Radio Opole » Kraj i świat
2021-08-20, 09:20 Autor: PAP

Śląskie/ Mysłowice ograniczają bieżące wydatki, by zlikwidować składowisko niebezpiecznych odpadów

Prezydent Mysłowic zdecydował o „maksymalnym” ograniczeniu wydatków bieżących, aby zapewnić wkład miasta konieczny do likwidacji składowiska niebezpiecznych odpadów w dzielnicy Brzezinka.

Zadanie ma kosztować 94 mln zł, z czego wkład własny samorządu to ponad 12 mln zł; lokalne władze zaciągnęły też ponad 20 mln zł pożyczki.


„Pamiętajmy, że od wykonania tego przedsięwzięcia zależy zdrowie i życie mieszkańców Mysłowic. A to są sprawy najważniejsze!” - napisał prezydent Dariusz Wójtowicz w komunikacie adresowanym do mieszkańców.


Jak zaznaczył, skutki finansowe związane z realizacją zadania pn. „Wywóz niebezpiecznych odpadów z dzielnicy Brzezinka” przekładają się bezpośrednio na budżet miasta, a co za tym idzie - na ważne z punktu widzenia mieszkańców inwestycje i planowane zadania.


„Żeby wykonać to przedsięwzięcie, które w całości kosztuje nas 94 mln zł, musieliśmy w budżecie miasta zabezpieczyć ogromne kwoty. 20 490 000 mln zł pochodzi z pożyczki zaciągniętej w WFOŚiGW, a ponad 12 mln zł to wkład własny miasta Mysłowice, zabrane z planowanych wcześniej wydatków” - napisał prezydent.


Jak poinformował, w związku z tym podjął decyzję o „maksymalnym ograniczeniu wydatków bieżących”, związanych m.in. z realizacją remontów, usług, wydarzeń kulturalnych i sportowych, zakupów materiałów i wyposażenia czy zadań zleconych podmiotom zewnętrznym.


W bieżącym roku miasto nie zrealizuje m.in.: remontu elewacji w I Liceum Ogólnokształcącym, programu leczenia niepłodności metodą in vitro oraz planowanych wcześniej i zapisanych w budżecie miasta zadań remontowych, również tych z budżetu obywatelskiego, które wymagają dodatkowego wsparcia finansowego.


„Zrobię wszystko co w mojej mocy, aby wspomniane działania zrealizowane zostały w roku przyszłym i latach następnych.

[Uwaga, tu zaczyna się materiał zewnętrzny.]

(* ===== verification/CodepointWidth.v ===== *)
(** * How text divides into glyphs: [CodepointWidthDetector]

    src/types/CodepointWidthDetector.cpp: the three ways of measuring text
    (grapheme clusters, [wcswidth], and the old console), forwards and backwards.
    A string view is its address with its contents, so that the comparisons of
    pointers by which the functions recognise a new string are those of the code.
    The renderer that is asked about ambiguous characters is a parameter. *)

From stdpp Require Import gmap.
From S2P Require Import Prelude UnicodeTables.

(** ** The trie *)

Definition table_at (t : list Z) (i : Z) : Z := default 0 (t !! Z.to_nat i).

Definition ucdLookup (cp : Z) : Z :=
  let s0 := table_at s_stage0 (Z.shiftr cp 11) in
  let s1 := table_at s_stage1 (s0 + Z.land (Z.shiftr cp 6) 31) in
  let s2 := table_at s_stage2 (s1 + Z.land (Z.shiftr cp 3) 7) in
  table_at s_stage3 (s2 + Z.land (Z.shiftr cp 0) 7).

Definition ucdGraphemeJoins (state lead trail : Z) : Z :=
  let l := Z.land lead 15 in
  let t := Z.land trail 15 in
  Z.land (Z.shiftr (table_at (default [] (s_joinRules !! Z.to_nat state)) l) (t * 2)) 3.

Definition ucdGraphemeDone (state : Z) : bool := state =? 3.
Definition ucdToCharacterWidth (val : Z) : Z := Z.shiftr val 6.

#[global] Arguments table_at : simpl never.
#[global] Arguments ucdLookup : simpl never.
#[global] Arguments ucdGraphemeJoins : simpl never.
#[global] Arguments ucdGraphemeDone : simpl never.

(** ** UTF-16 *)

Definition is_surrogate (c : Z) : bool := Z.land c 0xF800 =? 0xD800.
Definition combine (c1 c2 : Z) : Z := u32 (u32 (Z.shiftl c1 10) - 0x35FDC00 + c2).

#[global] Arguments is_surrogate : simpl never.
#[global] Arguments combine : simpl never.

(** The next code point of a string that is not empty, and what follows it. *)
Definition utf16NextOrFFFD (it : wstring) : Z * wstring :=
  match it with
  | [] => (0xfffd, [])
  | c :: it =>
    if is_surrogate c then
      match it with
      | c2 :: rest => if (Z.land c 0x400 =? 0) && (Z.land c2 0xFC00 =? 0xDC00) then (combine c c2, rest) else (0xfffd, it)
      | [] => (0xfffd, it)
      end
    else (c, it)
  end.

(** The same backwards; the argument is what precedes the position, last character
    first. *)
Definition utf16PrevOrFFFD (it : wstring) : Z * wstring :=
  match it with
  | [] => (0xfffd, [])
  | c :: it =>
    if is_surrogate c then
      match it with
      | c1 :: rest => if negb (Z.land c 0x400 =? 0) && (Z.land c1 0xFC00 =? 0xD800) then (combine c1 c, rest) else (0xfffd, it)
      | [] => (0xfffd, it)
      end
    else (c, it)
  end.

(** ** The state of an iteration *)

Record wstring_view := mkView { data : Z; text : wstring }.
Definition view_size (v : wstring_view) : Z := Z.of_nat (length (text v)).
Definition view_end (v : wstring_view) : Z := data v + view_size v.

Record GraphemeState := mkGraphemeState { beg : Z; len : Z; width : Z; _state : Z; _last : Z }.
Definition new_GraphemeState : GraphemeState := mkGraphemeState 0 0 0 0 0.

Definition resetIfOutOfRange (first last reset ptr : Z) : Z :=
  if (ptr <? first) || (last <? ptr) then reset else ptr.

(** Where an iteration goes on in a view: if it's a new string argument, at its
    beginning. *)
Definition position (s : GraphemeState) (v : wstring_view) : Z :=
  resetIfOutOfRange (data v) (view_end v) (data v) (beg s + len s).

Inductive TextMeasurementMode := Graphemes | Wcswidth | Console.
#[global] Instance TextMeasurementMode_eq_dec : EqDecision TextMeasurementMode.
Proof. solve_decision. Defined.

(** The answer of the renderer is [None] when the callback throws. *)
Record CodepointWidthDetector := mkDetector {
  _fallbackCache : gmap Z Z;
  _pfnFallbackMethod : option (wstring -> option bool);
  _mode : TextMeasurementMode;
  _ambiguousWidth : Z
}.
Definition new_Detector : CodepointWidthDetector := mkDetector ∅ None Graphemes 1.

Definition SetAmbiguousWidth (w : Z) (d : CodepointWidthDetector) : CodepointWidthDetector :=
  mkDetector (_fallbackCache d) (_pfnFallbackMethod d) (_mode d) w.
Definition SetFallbackMethod f (d : CodepointWidthDetector) : CodepointWidthDetector :=
  mkDetector (_fallbackCache d) f (_mode d) (_ambiguousWidth d).
Definition Reset (mode : TextMeasurementMode) (d : CodepointWidthDetector) : CodepointWidthDetector :=
  mkDetector ∅ (_pfnFallbackMethod d) mode (_ambiguousWidth d).
Definition set_fallbackCache c (d : CodepointWidthDetector) : CodepointWidthDetector :=
  mkDetector c (_pfnFallbackMethod d) (_mode d) (_ambiguousWidth d).

(** A code point as the renderer is asked about it. *)
Definition codepoint_string (codepoint : Z) : wstring :=
  if codepoint <=? 0xffff then [u16 codepoint]
  else [u16 (Z.shiftr codepoint 10 + 0xD7C0); u16 (Z.lor (Z.land codepoint 0x3ff) 0xDC00)].

Definition _checkFallbackViaCache (codepoint : Z) (d : CodepointWidthDetector) : CodepointWidthDetector * Z :=
  match _pfnFallbackMethod d with
  | None => (d, 1)
  | Some fallback =>
    match _fallbackCache d !! codepoint with
    | Some w => (d, w)
    | None =>
      match fallback (codepoint_string codepoint) with
      | None => (d, 1)
      | Some is_wide => let w := if is_wide then 2 else 1 in (set_fallbackCache (<[codepoint := w]> (_fallbackCache d)) d, w)
      end
    end
  end.

(** ** Grapheme clusters *)

(** What one code point adds to the width of its cluster. *)
Definition codepoint_width (ambiguous cp val : Z) : Z :=
  let w := ucdToCharacterWidth val in
  let w := if w =? 3 then ambiguous else w in
  if cp =? 0xFE0F then 2 else w.

#[global] Arguments codepoint_width : simpl never.

(** The loop of [_graphemeNext] from the label [fetchNext]: [state], [lead] and
    [width] so far and the rest of the string behind [clusterEnd]. *)
Fixpoint next_cluster (fuel : nat) (ambiguous state lead w : Z) (clusterEnd : wstring) : Z * Z * Z * wstring :=
  match fuel, clusterEnd with
  | O, _ | _, [] => (state, lead, w, clusterEnd)
  | S fuel, _ =>
    let '(cp, clusterEndNext) := utf16NextOrFFFD clusterEnd in
    let trail := ucdLookup cp in
    let state := ucdGraphemeJoins state lead trail in
    if ucdGraphemeDone state then (Z.lnot 0, 0, w, clusterEnd)
    else next_cluster fuel ambiguous state trail (w + codepoint_width ambiguous cp trail) clusterEndNext
  end.

Definition _graphemeNext (s : GraphemeState) (str : wstring_view) (d : CodepointWidthDetector) : GraphemeState * bool :=
  let clusterBeg := position s str in
  let rest := drop (Z.to_nat (clusterBeg - data str)) (text str) in
  match rest with
  | [] => (s, false)
  | _ =>
    let '(state, lead, w, rest') :=
      if negb (_state s =? 0) then next_cluster (length rest) (_ambiguousWidth d) (Z.lnot (_state s)) (_last s) (width s) rest
      else
        let '(cp, clusterEnd) := utf16NextOrFFFD rest in
        let lead := ucdLookup cp in
        next_cluster (length rest) (_ambiguousWidth d) 0 lead (codepoint_width (_ambiguousWidth d) cp lead) clusterEnd in
    (mkGraphemeState clusterBeg (Z.of_nat (length rest - length rest')) (if 2 <? w then 2 else w) (Z.lnot state) lead,
     negb (match rest' with [] => true | _ => false end))
  end.

(** The same backwards, on what precedes [clusterBeg]. *)
Fixpoint prev_cluster (fuel : nat) (ambiguous state trail w : Z) (clusterBeg : wstring) : Z * Z * Z * wstring :=
  match fuel, clusterBeg with
  | O, _ | _, [] => (state, trail, w, clusterBeg)
  | S fuel, _ =>
    let '(cp, clusterBegNext) := utf16PrevOrFFFD clusterBeg in
    let lead := ucdLookup cp in
    let state := ucdGraphemeJoins state lead trail in
    if ucdGraphemeDone state then (Z.lnot 0, 0, w, clusterBeg)
    else prev_cluster fuel ambiguous state lead (w + codepoint_width ambiguous cp lead) clusterBegNext
  end.

(** What precedes a position in a view, last character first. *)
Definition before (position : Z) (str : wstring_view) : wstring := rev (take (Z.to_nat (position - data str)) (text str)).

Definition _graphemePrev (s : GraphemeState) (str : wstring_view) (d : CodepointWidthDetector) : GraphemeState * bool :=
  let clusterEnd := resetIfOutOfRange (data str) (view_end str) (view_end str) (beg s) in
  let rest := before clusterEnd str in
  match rest with
  | [] => (s, false)
  | _ =>
    let '(state, trail, w, rest') :=
      if negb (_state s =? 0) then prev_cluster (length rest) (_ambiguousWidth d) (Z.lnot (_state s)) (_last s) (width s) rest
      else
        let '(cp, clusterBeg) := utf16PrevOrFFFD rest in
        let trail := ucdLookup cp in
        prev_cluster (length rest) (_ambiguousWidth d) 0 trail (codepoint_width (_ambiguousWidth d) cp trail) clusterBeg in
    (mkGraphemeState (data str + Z.of_nat (length rest')) (Z.of_nat (length rest - length rest')) (if 2 <? w then 2 else w) (Z.lnot state) trail,
     negb (match rest' with [] => true | _ => false end))
  end.

(** ** [wcswidth] *)

Definition wcs_width (ambiguous val : Z) : Z :=
  let w := ucdToCharacterWidth val in if w =? 3 then ambiguous else w.

Fixpoint next_wcs (fuel : nat) (ambiguous state w : Z) (clusterEnd : wstring) : Z * Z * wstring :=
  match fuel, clusterEnd with
  | O, _ | _, [] => (state, w, clusterEnd)
  | S fuel, _ =>
    let '(cp, clusterEndNext) := utf16NextOrFFFD clusterEnd in
    let cw := wcs_width ambiguous (ucdLookup cp) in
    if negb (state =? 0) && negb (cw =? 0) then (0, w, clusterEnd)
    else next_wcs fuel ambiguous 1 (w + cw) clusterEndNext
  end.

Definition _graphemeNextWcswidth (s : GraphemeState) (str : wstring_view) (d : CodepointWidthDetector) : GraphemeState * bool :=
  let clusterBeg := position s str in
  let rest := drop (Z.to_nat (clusterBeg - data str)) (text str) in
  match rest with
  | [] => (s, false)
  | _ =>
    let '(state, w, rest') := next_wcs (length rest) (_ambiguousWidth d) (_state s) (if _state s =? 0 then 0 else width s) rest in
    (mkGraphemeState clusterBeg (Z.of_nat (length rest - length rest')) w state (_last s),
     negb (match rest' with [] => true | _ => false end))
  end.

Fixpoint prev_wcs (fuel : nat) (ambiguous w : Z) (clusterBeg : wstring) : Z * bool * wstring :=
  match fuel with
  | O => (w, false, clusterBeg)
  | S fuel =>
    let '(cp, clusterBeg) := utf16PrevOrFFFD clusterBeg in
    let w := w + wcs_width ambiguous (ucdLookup cp) in
    let hasWidth := negb (w =? 0) in
    let atEnd := match clusterBeg with [] => true | _ => false end in
    if hasWidth || atEnd then (w, hasWidth && atEnd, clusterBeg) else prev_wcs fuel ambiguous w clusterBeg
  end.

Definition _graphemePrevWcswidth (s : GraphemeState) (str : wstring_view) (d : CodepointWidthDetector) : GraphemeState * bool :=
  let clusterEnd := resetIfOutOfRange (data str) (view_end str) (view_end str) (beg s) in
  let rest := before clusterEnd str in
  match rest with
  | [] => (s, false)
  | _ =>
    let '(w, delayedCompletion, rest') :=
      if _state s =? 0 then prev_wcs (length rest) (_ambiguousWidth d) 0 rest else (width s, false, rest) in
    (mkGraphemeState (data str + Z.of_nat (length rest')) (Z.of_nat (length rest - length rest')) w (Z.b2z delayedCompletion) (_last s),
     negb (match rest' with [] => true | _ => false end))
  end.

(** ** The old console *)

Definition console_width (cp : Z) (d : CodepointWidthDetector) : CodepointWidthDetector * Z :=
  let w := ucdToCharacterWidth (ucdLookup cp) in
  if w =? 3 then _checkFallbackViaCache cp d else (d, w).

Definition _graphemeNextConsole (s : GraphemeState) (str : wstring_view) (d : CodepointWidthDetector) : CodepointWidthDetector * (GraphemeState * bool) :=
  let clusterBeg := position s str in
  let rest := drop (Z.to_nat (clusterBeg - data str)) (text str) in
  match rest with
  | [] => (d, (s, false))
  | _ =>
    if _state s =? 0 then
      let '(cp, rest') := utf16NextOrFFFD rest in
      let '(d, w) := console_width cp d in
      let delayedCompletion := match rest' with [] => true | _ => false end in
      (d, (mkGraphemeState clusterBeg (Z.of_nat (length rest - length rest')) w (Z.b2z delayedCompletion) (_last s), negb delayedCompletion))
    else (d, (mkGraphemeState clusterBeg 0 (width s) 0 (_last s), true))
  end.

Definition _graphemePrevConsole (s : GraphemeState) (str : wstring_view) (d : CodepointWidthDetector) : CodepointWidthDetector * (GraphemeState * bool) :=
  let clusterEnd := resetIfOutOfRange (data str) (view_end str) (view_end str) (beg s) in
  let rest := before clusterEnd str in
  match rest with
  | [] => (d, (s, false))
  | _ =>
    if _state s =? 0 then
      let '(cp, rest') := utf16PrevOrFFFD rest in
      let '(d, w) := console_width cp d in
      let delayedCompletion := match rest' with [] => true | _ => false end in
      (d, (mkGraphemeState (data str + Z.of_nat (length rest')) (Z.of_nat (length rest - length rest')) w (Z.b2z delayedCompletion) (_last s), negb delayedCompletion))
    else (d, (mkGraphemeState clusterEnd 0 (width s) 0 (_last s), true))
  end.

(** ** The operations *)

Definition GraphemeNext (s : GraphemeState) (str : wstring_view) (d : CodepointWidthDetector) : CodepointWidthDetector * (GraphemeState * bool) :=
  match _mode d with
  | Graphemes => (d, _graphemeNext s str d)
  | Wcswidth => (d, _graphemeNextWcswidth s str d)
  | Console => _graphemeNextConsole s str d
  end.

Definition GraphemePrev (s : GraphemeState) (str : wstring_view) (d : CodepointWidthDetector) : CodepointWidthDetector * (GraphemeState * bool) :=
  match _mode d with
  | Graphemes => (d, _graphemePrev s str d)
  | Wcswidth => (d, _graphemePrevWcswidth s str d)
  | Console => _graphemePrevConsole s str d
  end.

Liczę na Wasze zrozumienie oraz wsparcie w tak trudnym momencie” - oświadczył prezydent Mysłowic.


W dzielnicy Brzezinka porzuconych zostało ok. 8 tys. ton niebezpiecznych odpadów, m.in., rozpuszczalników. Nielegalne składowisko znajduje się w pobliżu szkół, przeszkoli, ośrodka rehabilitacyjno-opiekuńczego i firmy zatrudniającej setki osób. Jak przekazała w piątek PAP rzeczniczka mysłowickiego magistratu Anna Górny prace likwidacyjne trwają od maja, od tego czasu wywieziono już ok. 30 proc. odpadów.


Na ich unieszkodliwienie lokalne władze otrzymały prawie 47 mln zł dofinansowania z Narodowego Funduszu Ochrony Środowiska i Gospodarki Wodnej. Pomoc z NFOŚ została udzielona w oparciu o art. 26a Ustawy o odpadach - w sytuacji, gdy samorząd nie m możliwości samodzielnie usunąć odpadów, Fundusz może przekazać środki finansowe na ten cel.


Prawie 20,5 mln zł pochodzi z pożyczki zaciągniętej przez miasto w Wojewódzkim Funduszu Ochrony Środowiska i Gospodarki Wodnej w Katowicach, nieco ponad 14 mln zł to bezzwrotna dotacja z WFOŚ. Wkład miasta to prawie 12,4 mln zł.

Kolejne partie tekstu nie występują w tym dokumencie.